To do: Give back the full data, unchanged and complete.

Provided data:
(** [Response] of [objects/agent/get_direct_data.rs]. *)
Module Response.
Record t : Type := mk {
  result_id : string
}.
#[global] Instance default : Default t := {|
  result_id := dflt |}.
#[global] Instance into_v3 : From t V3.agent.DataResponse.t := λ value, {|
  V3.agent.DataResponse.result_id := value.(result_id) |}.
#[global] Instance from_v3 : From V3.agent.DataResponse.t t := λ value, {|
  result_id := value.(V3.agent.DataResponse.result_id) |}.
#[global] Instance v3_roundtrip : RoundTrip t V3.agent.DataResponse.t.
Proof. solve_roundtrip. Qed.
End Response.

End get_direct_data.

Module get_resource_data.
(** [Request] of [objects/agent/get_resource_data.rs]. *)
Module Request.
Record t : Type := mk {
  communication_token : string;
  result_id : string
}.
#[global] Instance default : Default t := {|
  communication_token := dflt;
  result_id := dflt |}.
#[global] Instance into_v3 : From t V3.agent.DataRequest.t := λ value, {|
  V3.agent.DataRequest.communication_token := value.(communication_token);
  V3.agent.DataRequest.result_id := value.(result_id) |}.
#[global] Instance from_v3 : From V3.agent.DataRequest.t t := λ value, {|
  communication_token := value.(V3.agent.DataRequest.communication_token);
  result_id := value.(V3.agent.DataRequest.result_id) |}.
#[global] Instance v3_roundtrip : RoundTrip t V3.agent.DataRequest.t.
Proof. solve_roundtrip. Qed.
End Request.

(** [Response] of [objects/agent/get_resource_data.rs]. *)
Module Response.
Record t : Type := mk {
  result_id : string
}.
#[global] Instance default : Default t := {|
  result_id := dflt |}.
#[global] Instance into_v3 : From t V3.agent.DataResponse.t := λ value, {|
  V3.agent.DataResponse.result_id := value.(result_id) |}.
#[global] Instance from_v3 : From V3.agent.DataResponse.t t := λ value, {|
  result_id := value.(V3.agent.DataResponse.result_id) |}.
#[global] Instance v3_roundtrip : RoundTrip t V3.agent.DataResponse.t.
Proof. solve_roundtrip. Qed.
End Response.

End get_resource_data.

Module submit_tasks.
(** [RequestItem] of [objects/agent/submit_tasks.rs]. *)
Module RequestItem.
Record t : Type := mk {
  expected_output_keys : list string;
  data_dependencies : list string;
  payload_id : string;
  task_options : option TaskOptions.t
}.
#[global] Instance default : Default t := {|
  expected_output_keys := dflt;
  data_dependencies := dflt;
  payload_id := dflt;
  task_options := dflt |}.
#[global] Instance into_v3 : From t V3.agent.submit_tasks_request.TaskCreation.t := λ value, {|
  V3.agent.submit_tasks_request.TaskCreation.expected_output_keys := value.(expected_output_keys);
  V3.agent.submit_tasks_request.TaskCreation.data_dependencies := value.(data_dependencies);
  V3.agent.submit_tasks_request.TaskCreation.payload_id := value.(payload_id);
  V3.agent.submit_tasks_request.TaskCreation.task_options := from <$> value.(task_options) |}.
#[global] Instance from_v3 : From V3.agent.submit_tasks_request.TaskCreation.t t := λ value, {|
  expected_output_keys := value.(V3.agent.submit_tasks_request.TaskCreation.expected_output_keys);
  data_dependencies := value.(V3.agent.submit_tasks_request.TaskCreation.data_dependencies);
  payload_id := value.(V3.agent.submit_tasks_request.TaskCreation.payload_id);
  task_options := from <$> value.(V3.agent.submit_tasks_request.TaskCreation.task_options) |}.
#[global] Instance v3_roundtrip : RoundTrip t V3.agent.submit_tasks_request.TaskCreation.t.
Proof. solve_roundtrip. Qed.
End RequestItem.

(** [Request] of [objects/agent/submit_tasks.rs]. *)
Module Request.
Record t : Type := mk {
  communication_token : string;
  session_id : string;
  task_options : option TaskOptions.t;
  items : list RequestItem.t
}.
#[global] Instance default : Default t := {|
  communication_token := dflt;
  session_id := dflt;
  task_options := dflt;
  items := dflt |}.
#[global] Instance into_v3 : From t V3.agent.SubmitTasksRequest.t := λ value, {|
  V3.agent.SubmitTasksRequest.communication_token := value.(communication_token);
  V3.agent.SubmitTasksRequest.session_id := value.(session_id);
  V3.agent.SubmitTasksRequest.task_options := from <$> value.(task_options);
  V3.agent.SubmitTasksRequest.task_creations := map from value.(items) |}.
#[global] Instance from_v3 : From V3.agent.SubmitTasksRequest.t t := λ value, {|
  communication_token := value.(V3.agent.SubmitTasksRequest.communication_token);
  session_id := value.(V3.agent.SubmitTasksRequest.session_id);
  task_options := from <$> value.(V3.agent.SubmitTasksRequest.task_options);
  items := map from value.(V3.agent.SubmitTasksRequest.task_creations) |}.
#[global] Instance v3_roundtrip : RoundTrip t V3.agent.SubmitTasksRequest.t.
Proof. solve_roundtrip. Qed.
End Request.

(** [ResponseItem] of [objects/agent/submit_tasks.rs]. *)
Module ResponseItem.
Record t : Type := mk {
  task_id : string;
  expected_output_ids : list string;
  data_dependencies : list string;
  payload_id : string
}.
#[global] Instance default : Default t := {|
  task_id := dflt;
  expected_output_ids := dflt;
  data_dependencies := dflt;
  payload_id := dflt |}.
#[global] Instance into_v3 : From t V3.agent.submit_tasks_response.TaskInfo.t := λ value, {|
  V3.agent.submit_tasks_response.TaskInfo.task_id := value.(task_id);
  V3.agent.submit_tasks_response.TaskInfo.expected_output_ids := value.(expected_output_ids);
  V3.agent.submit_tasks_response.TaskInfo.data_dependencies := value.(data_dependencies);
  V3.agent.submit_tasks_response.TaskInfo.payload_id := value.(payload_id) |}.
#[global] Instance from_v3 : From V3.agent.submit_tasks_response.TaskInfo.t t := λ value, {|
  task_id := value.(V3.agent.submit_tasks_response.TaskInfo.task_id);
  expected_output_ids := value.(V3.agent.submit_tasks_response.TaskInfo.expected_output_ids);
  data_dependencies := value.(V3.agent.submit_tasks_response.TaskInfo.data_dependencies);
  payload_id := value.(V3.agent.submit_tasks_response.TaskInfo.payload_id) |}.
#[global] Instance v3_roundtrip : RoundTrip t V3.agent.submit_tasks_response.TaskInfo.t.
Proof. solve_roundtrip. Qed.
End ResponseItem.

Answer to this problem:
(** [Response] of [objects/agent/get_direct_data.rs]. *)
Module Response.
Record t : Type := mk {
  result_id : string
}.
#[global] Instance default : Default t := {|
  result_id := dflt |}.
#[global] Instance into_v3 : From t V3.agent.DataResponse.t := λ value, {|
  V3.agent.DataResponse.result_id := value.(result_id) |}.
#[global] Instance from_v3 : From V3.agent.DataResponse.t t := λ value, {|
  result_id := value.(V3.agent.DataResponse.result_id) |}.
#[global] Instance v3_roundtrip : RoundTrip t V3.agent.DataResponse.t.
Proof. solve_roundtrip. Qed.
End Response.

End get_direct_data.

Module get_resource_data.
(** [Request] of [objects/agent/get_resource_data.rs]. *)
Module Request.
Record t : Type := mk {
  communication_token : string;
  result_id : string
}.
#[global] Instance default : Default t := {|
  communication_token := dflt;
  result_id := dflt |}.
#[global] Instance into_v3 : From t V3.agent.DataRequest.t := λ value, {|
  V3.agent.DataRequest.communication_token := value.(communication_token);
  V3.agent.DataRequest.result_id := value.(result_id) |}.
#[global] Instance from_v3 : From V3.agent.DataRequest.t t := λ value, {|
  communication_token := value.(V3.agent.DataRequest.communication_token);
  result_id := value.(V3.agent.DataRequest.result_id) |}.
#[global] Instance v3_roundtrip : RoundTrip t V3.agent.DataRequest.t.
Proof. solve_roundtrip. Qed.
End Request.

(** [Response] of [objects/agent/get_resource_data.rs]. *)
Module Response.
Record t : Type := mk {
  result_id : string
}.
#[global] Instance default : Default t := {|
  result_id := dflt |}.
#[global] Instance into_v3 : From t V3.agent.DataResponse.t := λ value, {|
  V3.agent.DataResponse.result_id := value.(result_id) |}.
#[global] Instance from_v3 : From V3.agent.DataResponse.t t := λ value, {|
  result_id := value.(V3.agent.DataResponse.result_id) |}.
#[global] Instance v3_roundtrip : RoundTrip t V3.agent.DataResponse.t.
Proof. solve_roundtrip. Qed.
End Response.

End get_resource_data.

Module submit_tasks.
(** [RequestItem] of [objects/agent/submit_tasks.rs]. *)
Module RequestItem.
Record t : Type := mk {
  expected_output_keys : list string;
  data_dependencies : list string;
  payload_id : string;
  task_options : option TaskOptions.t
}.
#[global] Instance default : Default t := {|
  expected_output_keys := dflt;
  data_dependencies := dflt;
  payload_id := dflt;
  task_options := dflt |}.
#[global] Instance into_v3 : From t V3.agent.submit_tasks_request.TaskCreation.t := λ value, {|
  V3.agent.submit_tasks_request.TaskCreation.expected_output_keys := value.(expected_output_keys);
  V3.agent.submit_tasks_request.TaskCreation.data_dependencies := value.(data_dependencies);
  V3.agent.submit_tasks_request.TaskCreation.payload_id := value.(payload_id);
  V3.agent.submit_tasks_request.TaskCreation.task_options := from <$> value.(task_options) |}.
#[global] Instance from_v3 : From V3.agent.submit_tasks_request.TaskCreation.t t := λ value, {|
  expected_output_keys := value.(V3.agent.submit_tasks_request.TaskCreation.expected_output_keys);
  data_dependencies := value.(V3.agent.submit_tasks_request.TaskCreation.data_dependencies);
  payload_id := value.(V3.agent.submit_tasks_request.TaskCreation.payload_id);
  task_options := from <$> value.(V3.agent.submit_tasks_request.TaskCreation.task_options) |}.
#[global] Instance v3_roundtrip : RoundTrip t V3.agent.submit_tasks_request.TaskCreation.t.
Proof. solve_roundtrip. Qed.
End RequestItem.

(** [Request] of [objects/agent/submit_tasks.rs]. *)
Module Request.
Record t : Type := mk {
  communication_token : string;
  session_id : string;
  task_options : option TaskOptions.t;
  items : list RequestItem.t
}.
#[global] Instance default : Default t := {|
  communication_token := dflt;
  session_id := dflt;
  task_options := dflt;
  items := dflt |}.
#[global] Instance into_v3 : From t V3.agent.SubmitTasksRequest.t := λ value, {|
  V3.agent.SubmitTasksRequest.communication_token := value.(communication_token);
  V3.agent.SubmitTasksRequest.session_id := value.(session_id);
  V3.agent.SubmitTasksRequest.task_options := from <$> value.(task_options);
  V3.agent.SubmitTasksRequest.task_creations := map from value.(items) |}.
#[global] Instance from_v3 : From V3.agent.SubmitTasksRequest.t t := λ value, {|
  communication_token := value.(V3.agent.SubmitTasksRequest.communication_token);
  session_id := value.(V3.agent.SubmitTasksRequest.session_id);
  task_options := from <$> value.(V3.agent.SubmitTasksRequest.task_options);
  items := map from value.(V3.agent.SubmitTasksRequest.task_creations) |}.
#[global] Instance v3_roundtrip : RoundTrip t V3.agent.SubmitTasksRequest.t.
Proof. solve_roundtrip. Qed.
End Request.

(** [ResponseItem] of [objects/agent/submit_tasks.rs]. *)
Module ResponseItem.
Record t : Type := mk {
  task_id : string;
  expected_output_ids : list string;
  data_dependencies : list string;
  payload_id : string
}.
#[global] Instance default : Default t := {|
  task_id := dflt;
  expected_output_ids := dflt;
  data_dependencies := dflt;
  payload_id := dflt |}.
#[global] Instance into_v3 : From t V3.agent.submit_tasks_response.TaskInfo.t := λ value, {|
  V3.agent.submit_tasks_response.TaskInfo.task_id := value.(task_id);
  V3.agent.submit_tasks_response.TaskInfo.expected_output_ids := value.(expected_output_ids);
  V3.agent.submit_tasks_response.TaskInfo.data_dependencies := value.(data_dependencies);
  V3.agent.submit_tasks_response.TaskInfo.payload_id := value.(payload_id) |}.
#[global] Instance from_v3 : From V3.agent.submit_tasks_response.TaskInfo.t t := λ value, {|
  task_id := value.(V3.agent.submit_tasks_response.TaskInfo.task_id);
  expected_output_ids := value.(V3.agent.submit_tasks_response.TaskInfo.expected_output_ids);
  data_dependencies := value.(V3.agent.submit_tasks_response.TaskInfo.data_dependencies);
  payload_id := value.(V3.agent.submit_tasks_response.TaskInfo.payload_id) |}.
#[global] Instance v3_roundtrip : RoundTrip t V3.agent.submit_tasks_response.TaskInfo.t.
Proof. solve_roundtrip. Qed.
End ResponseItem.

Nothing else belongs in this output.